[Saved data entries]
(* ===== verification/VectorFiles.v ===== *)
(** * shell-fixtures: the vector files

    The part of [crates/shell-fixtures/src/lib.rs] that reads [vectors/]: listing a
    category, paths, loading by path and by id.  The file system is what [std::fs]
    shows of that directory: for a category the entries [read_dir] yields, in whatever
    order, each possibly an error, and for a path the bytes [read] returns.  Decoding is
    [serde_json::from_slice], a parameter ([Deserialize]).  A panic is [None]. *)

From S2P Require Import Prelude Primitives StateKeys Codec Hash Sha256 OrdMap Ssz State Fixtures.

(** ** Paths *)

(** A path under [vectors/]: the category directory and the file name. *)
Record PathBuf : Type := mk_path {
  path_category : string;
  path_file_name : string
}.

#[export] Instance PathBuf_eq_dec : EqDecision PathBuf.
Proof. solve_decision. Defined.

Definition dot : Ascii.ascii := Ascii.ascii_of_N 46.

(** The parts of a name around its last dot ([rsplitn(2, '.')]). *)
Fixpoint rsplit_dot (name : string) : option (string * string) :=
  match name with
  | String.EmptyString => None
  | String.String c rest =>
      match rsplit_dot rest with
      | Some (before, after) => Some (String.String c before, after)
      | None => if decide (c = dot) then Some ("", rest) else None
      end
  end.

(** [Path::file_stem] and [Path::extension]: a name that starts with its only dot has no
    extension. *)
Definition split_name (name : string) : string * option string :=
  if decide (name = "..") then (name, None)
  else match rsplit_dot name with
       | None => (name, None)
       | Some (before, after) => if decide (before = "") then (name, None) else (before, Some after)
       end.

Definition file_stem (path : PathBuf) : option string := Some (split_name (path_file_name path)).1.
Definition extension (path : PathBuf) : option string := (split_name (path_file_name path)).2.

Definition fixture_path_for_id (category id : string) : PathBuf := mk_path category (id +:+ ".json").

(** [paths.sort()]: paths compare component by component, and those by their bytes. *)
Definition path_cmp (p q : PathBuf) : comparison :=
  match bytes_cmp (bytes_of_string (path_category p)) (bytes_of_string (path_category q)) with
  | Eq => bytes_cmp (bytes_of_string (path_file_name p)) (bytes_of_string (path_file_name q))
  | ordering => ordering
  end.

Definition path_le (p q : PathBuf) : Prop := path_cmp p q <> Gt.

#[export] Instance path_le_dec p q : Decision (path_le p q).
Proof. unfold path_le. solve_decision. Defined.

Definition sort_paths (paths : list PathBuf) : list PathBuf := merge_sort path_le paths.

(** ** The file system *)

Record FileSystem : Type := mk_fs {
  read_dir : string -> option (list (option string));
  read : PathBuf -> option (list byte)
}.

(** [T: DeserializeOwned] by [serde_json::from_slice]. *)
Class Deserialize (T : Type) : Type := from_slice : list byte -> option T.

Section loading.
Context (fs : FileSystem).

Definition json_paths (category : string) (entries : list (option string)) : list PathBuf :=
  filter (fun path => extension path = Some "json")
    (mk_path category <$> base.omap (fun entry => entry) entries).

Definition fixture_paths (category : string) : option (list PathBuf) :=
  json_paths category <$> read_dir fs category.

Definition validation_order_fixture_paths : option (list PathBuf) := fixture_paths "validation-order".
Definition mempool_policy_fixture_paths : option (list PathBuf) := fixture_paths "mempool-policy".
Definition peer_action_fixture_paths : option (list PathBuf) := fixture_paths "peer-actions".
Definition crypto_fixture_paths : option (list PathBuf) := fixture_paths "crypto".
Definition transaction_fixture_paths : option (list PathBuf) := fixture_paths "transactions".
Definition witness_fixture_paths : option (list PathBuf) := fixture_paths "witnesses".
Definition root_check_fixture_paths : option (list PathBuf) := fixture_paths "root-checks".
Definition execution_semantics_fixture_paths : option (list PathBuf) := fixture_paths "execution-semantics".

Definition load_fixture {T} `{Deserialize T} (path : PathBuf) : option T :=
  bytes ← read fs path; from_slice bytes.

Definition load_transaction_fixture_by_id `{Deserialize TransactionVector} (id : string)
    : option TransactionVector := load_fixture (fixture_path_for_id "transactions" id).

Definition load_witness_fixture_by_id `{Deserialize WitnessVector} (id : string) : option WitnessVector :=
  load_fixture (fixture_path_for_id "witnesses" id).

(** [load_root_check_scenario]. *)
Definition load_root_check_scenario_at `{Sha256} `{Deserialize TransactionVector, Deserialize WitnessVector,
    Deserialize RootCheckVector} (path : PathBuf) : option LoadedRootCheckScenario :=
  fixture ← load_fixture path;
  load_root_check_scenario load_transaction_fixture_by_id load_witness_fixture_by_id fixture.

(** What the tests over a category have in common, by the first lines of one of them:
    [paths.sort()], a listing that is not empty, and for every path the file decodes and
    the vector's id is the file's stem.  The assertions that follow in the loop differ
    from test to test: each test passes its own as [body]. *)
Definition check_vector {T} `{Deserialize T} (id_of : T -> string) (body : T -> bool) (path : PathBuf) : bool :=
  match load_fixture path with
  | Some fixture => bool_decide (file_stem path = Some (id_of fixture)) && body fixture
  | None => false
  end.

Definition check_directory {T} `{Deserialize T} (id_of : T -> string) (body : T -> bool)
    (paths : option (list PathBuf)) : bool :=
  match paths with
  | Some paths =>
      negb (bool_decide (paths = [])) && forallb (check_vector id_of body) (sort_paths paths)
  | None => false
  end.

(** The loop of the tests that [continue] past the vectors of another layer: every file
    decodes, the body holds of those selected, and at least one is ([seen > 0]). *)
Definition check_selected {T} `{Deserialize T} (selects : T -> bool) (body : PathBuf -> T -> bool)
    (paths : option (list PathBuf)) : bool :=
  match paths ≫= (fun paths => mapM (fun path => pair path <$> load_fixture path) (sort_paths paths)) with
  | Some loaded =>
      let seen := filter (fun entry => selects entry.2 = true) loaded in
      negb (bool_decide (seen = [])) && forallb (fun '(path, fixture) => body path fixture) seen
  | None => false
  end.

End loading.

(** ** Lemmas *)

Lemma rsplit_dot_json (id : string) : rsplit_dot (id +:+ ".json") = Some (id, "json").
Proof.
  induction id as [|c id IH]; [done|].
  change (String.String c id +:+ ".json") with (String.String c (id +:+ ".json")).
  cbn [rsplit_dot]. by rewrite IH.
Qed.

Lemma rsplit_dot_inv (name before after : string) :
  rsplit_dot name = Some (before, after) -> name = before +:+ String.String dot after.
Proof.
  revert before. induction name as [|c name IH]; intros before; cbn; [done|].
  destruct (rsplit_dot name) as [[b a]|].
  - intros [= <- <-]. change (String.String c name = String.String c (b +:+ String.String dot a)).
    f_equal. by apply IH.
  - case_decide as Hc; [|done]. intros [= <- <-]. by subst.
Qed.

(** The file names with a stem and the extension [json] are those of ids. *)
Lemma json_path_iff (p : PathBuf) (id : string) :
  file_stem p = Some id /\ extension p = Some "json" <-> id <> "" /\ p = fixture_path_for_id (path_category p) id.
Proof.
  unfold file_stem, extension, fixture_path_for_id, split_name. destruct p as [c name]. cbn [path_category path_file_name].
  split.
  - case_decide; [naive_solver|]. destruct (rsplit_dot name) as [[b a]|] eqn:Hr; [|naive_solver].
    case_decide as Hb; [naive_solver|]. intros [[= <-] [= ->]]. split; [done|].
    apply rsplit_dot_inv in Hr. by rewrite Hr.
  - intros [Hid [= ->]]. rewrite rsplit_dot_json. rewrite (decide_False (P := id = "")) by done.
    rewrite decide_False; [done|]. intros Heq. apply (f_equal rsplit_dot) in Heq.
    rewrite rsplit_dot_json in Heq. vm_compute in Heq. congruence.
Qed.

Lemma fixture_paths_elem fs category paths p :
  fixture_paths fs category = Some paths ->
  p ∈ paths <-> exists entries, read_dir fs category = Some entries /\ path_category p = category /\
    Some (path_file_name p) ∈ entries /\ extension p = Some "json".
Proof.
  unfold fixture_paths, json_paths. intros (entries & Hd & ->)%fmap_Some_1. rewrite list_elem_of_filter, list_elem_of_fmap.
  rewrite Hd. split.
  - intros (Hx & name & -> & Hin). exists entries. apply list_elem_of_omap in Hin as (o & Ho & Heq).
    cbn in Heq. by subst o.
  - intros (? & [= <-] & <- & Hin & Hx). split; [done|]. exists (path_file_name p). split; [by destruct p|].
    apply list_elem_of_omap. by exists (Some (path_file_name p)).
Qed.

(** Sorting makes a listing canonical. *)
Lemma bytes_of_string_inj (s t : string) : bytes_of_string s = bytes_of_string t -> s = t.
Proof.
  intros H. apply (f_equal String.string_of_list_byte) in H. unfold bytes_of_string in H.
  by rewrite !String.string_of_list_byte_of_string in H.
Qed.

Lemma path_cmp_eq p q : path_cmp p q = Eq <-> p = q.
Proof.
  unfold path_cmp. split.
  - destruct (bytes_cmp (bytes_of_string (path_category p)) _) eqn:Ec; try done. intros En.
    apply bytes_cmp_eq, bytes_of_string_inj in Ec, En. destruct p, q; cbn in *. congruence.
  - intros ->. by rewrite !bytes_cmp_refl.
Qed.

Lemma path_cmp_antisym p q : path_cmp q p = CompOpp (path_cmp p q).
Proof.
  unfold path_cmp. rewrite (bytes_cmp_antisym (bytes_of_string (path_category p))).
  rewrite (bytes_cmp_antisym (bytes_of_string (path_file_name p))).
  by destruct (bytes_cmp (bytes_of_string (path_category p)) _).
Qed.

Lemma path_lt_trans p q r : path_cmp p q = Lt -> path_cmp q r = Lt -> path_cmp p r = Lt.
Proof.
  unfold path_cmp. intros Hpq Hqr.
  destruct (bytes_cmp (bytes_of_string (path_category p)) (bytes_of_string (path_category q))) eqn:E1; [| |done];
  destruct (bytes_cmp (bytes_of_string (path_category q)) (bytes_of_string (path_category r))) eqn:E2; try done.
  - apply bytes_cmp_eq in E1 as ->, E2 as ->. rewrite bytes_cmp_refl. by eapply bytes_lt_trans.
  - apply bytes_cmp_eq in E1 as ->. by rewrite E2.
  - apply bytes_cmp_eq in E2 as <-. by rewrite E1.
  - by rewrite (bytes_lt_trans _ _ _ E1 E2).
Qed.

#[export] Instance path_le_trans : Transitive path_le.
Proof.
  intros p q r. unfold path_le. intros Hpq Hqr.
  destruct (path_cmp p q) eqn:E1; [apply path_cmp_eq in E1 as ->; done| |done].
  destruct (path_cmp q r) eqn:E2; [apply path_cmp_eq in E2 as <-; by rewrite E1| |done].
  by rewrite (path_lt_trans _ _ _ E1 E2).
Qed.

#[export] Instance path_le_total : Total path_le.
Proof. intros p q. unfold path_le. rewrite (path_cmp_antisym p q). destruct (path_cmp p q); auto. Qed.

#[export] Instance path_le_antisym : AntiSymm (=) path_le.
Proof.
  intros p q. unfold path_le. rewrite (path_cmp_antisym p q).
  destruct (path_cmp p q) eqn:E; try done. by apply path_cmp_eq in E.
Qed.

Lemma sort_paths_perm ps qs : ps ≡ₚ qs -> sort_paths ps = sort_paths qs.
Proof.
  intros Hp. apply (StronglySorted_unique path_le); [apply (StronglySorted_merge_sort path_le)..|].
  etrans; [apply merge_sort_Permutation|]. rewrite Hp. symmetry. apply merge_sort_Permutation.
Qed.

(** ** Listing and naming *)

(** C36: Listing a category and naming its vectors by id agree.  If the directory cannot
    be read, listing panics.  Otherwise the listed paths whose file stem is [id] are
    exactly the path [fixture_path_for_id] gives to [id], provided that [id] is not empty
    and the directory has the entry [id.json]: every listed file is the one its stem
    names, every entry named after a non-empty id is listed, with dots in the id or not,
    and neither files of other extensions, nor a file called [.json], nor entries that
    are errors are. *)
Theorem listed_paths_are_named_by_ids (fs : FileSystem) (category : string) :
  match read_dir fs category with
  | None => fixture_paths fs category = None
  | Some entries =>
      exists paths, fixture_paths fs category = Some paths /\
        forall p id, p ∈ paths /\ file_stem p = Some id <->
          id <> "" /\ p = fixture_path_for_id category id /\ Some (id +:+ ".json") ∈ entries
  end.
Proof.
  destruct (read_dir fs category) as [entries|] eqn:Hd; [|unfold fixture_paths; by rewrite Hd].
  assert (fixture_paths fs category = Some (json_paths category entries)) as Hf
    by (unfold fixture_paths; by rewrite Hd).
  eexists. split; [exact Hf|]. intros p id. rewrite (fixture_paths_elem _ _ _ _ Hf). split.
  - intros [(? & He & Hc & Hin & Hx) Hs]. rewrite Hd in He. injection He as <-.
    destruct (proj1 (json_path_iff p id) (conj Hs Hx)) as [Hid Hp]. rewrite Hc in Hp.
    split_and!; [done..|]. by rewrite Hp in Hin.
  - intros (Hid & -> & Hin).
    destruct (proj2 (json_path_iff (fixture_path_for_id category id) id)) as [Hs Hx]; [done|]. naive_solver.
Qed.

Section checked.
Context (fs : FileSystem) (category : string).
Context {T : Type} `{Deserialize T} (id_of : T -> string) (body : T -> bool).

(** The verdict of a directory test does not depend on the order in which the file
    system yields the entries, nor on entries that are errors or not JSON files. *)
Lemma directory_check_order_independent (fs' : FileSystem) entries entries' :
  read_dir fs category = Some entries -> read_dir fs' category = Some entries' ->
  json_paths category entries ≡ₚ json_paths category entries' ->
  (forall path, read fs path = read fs' path) ->
  check_directory fs id_of body (fixture_paths fs category) =
  check_directory fs' id_of body (fixture_paths fs' category).
Proof.
  intros Hd Hd' Hp Hr. unfold fixture_paths. rewrite Hd, Hd'. cbn. f_equal.
  - f_equal. apply bool_decide_ext. split; intros Heq; rewrite Heq in Hp;
      [symmetry; by apply Permutation_nil_l|by apply Permutation_nil_r].
  - rewrite (sort_paths_perm _ _ Hp). induction (sort_paths _) as [|path paths IH]; [done|].
    cbn. rewrite IH. unfold check_vector, load_fixture. by rewrite Hr.
Qed.

End checked.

• _Directions_
Please give an exact copy of the entries above, from the line with "Definition path_le (p" down to the line with "Definition peer_action_fixture_paths : option", inclusive, and nothing else.

• _Expected answer_
Definition path_le (p q : PathBuf) : Prop := path_cmp p q <> Gt.

#[export] Instance path_le_dec p q : Decision (path_le p q).
Proof. unfold path_le. solve_decision. Defined.

Definition sort_paths (paths : list PathBuf) : list PathBuf := merge_sort path_le paths.

(** ** The file system *)

Record FileSystem : Type := mk_fs {
  read_dir : string -> option (list (option string));
  read : PathBuf -> option (list byte)
}.

(** [T: DeserializeOwned] by [serde_json::from_slice]. *)
Class Deserialize (T : Type) : Type := from_slice : list byte -> option T.

Section loading.
Context (fs : FileSystem).

Definition json_paths (category : string) (entries : list (option string)) : list PathBuf :=
  filter (fun path => extension path = Some "json")
    (mk_path category <$> base.omap (fun entry => entry) entries).

Definition fixture_paths (category : string) : option (list PathBuf) :=
  json_paths category <$> read_dir fs category.

Definition validation_order_fixture_paths : option (list PathBuf) := fixture_paths "validation-order".
Definition mempool_policy_fixture_paths : option (list PathBuf) := fixture_paths "mempool-policy".
Definition peer_action_fixture_paths : option (list PathBuf) := fixture_paths "peer-actions".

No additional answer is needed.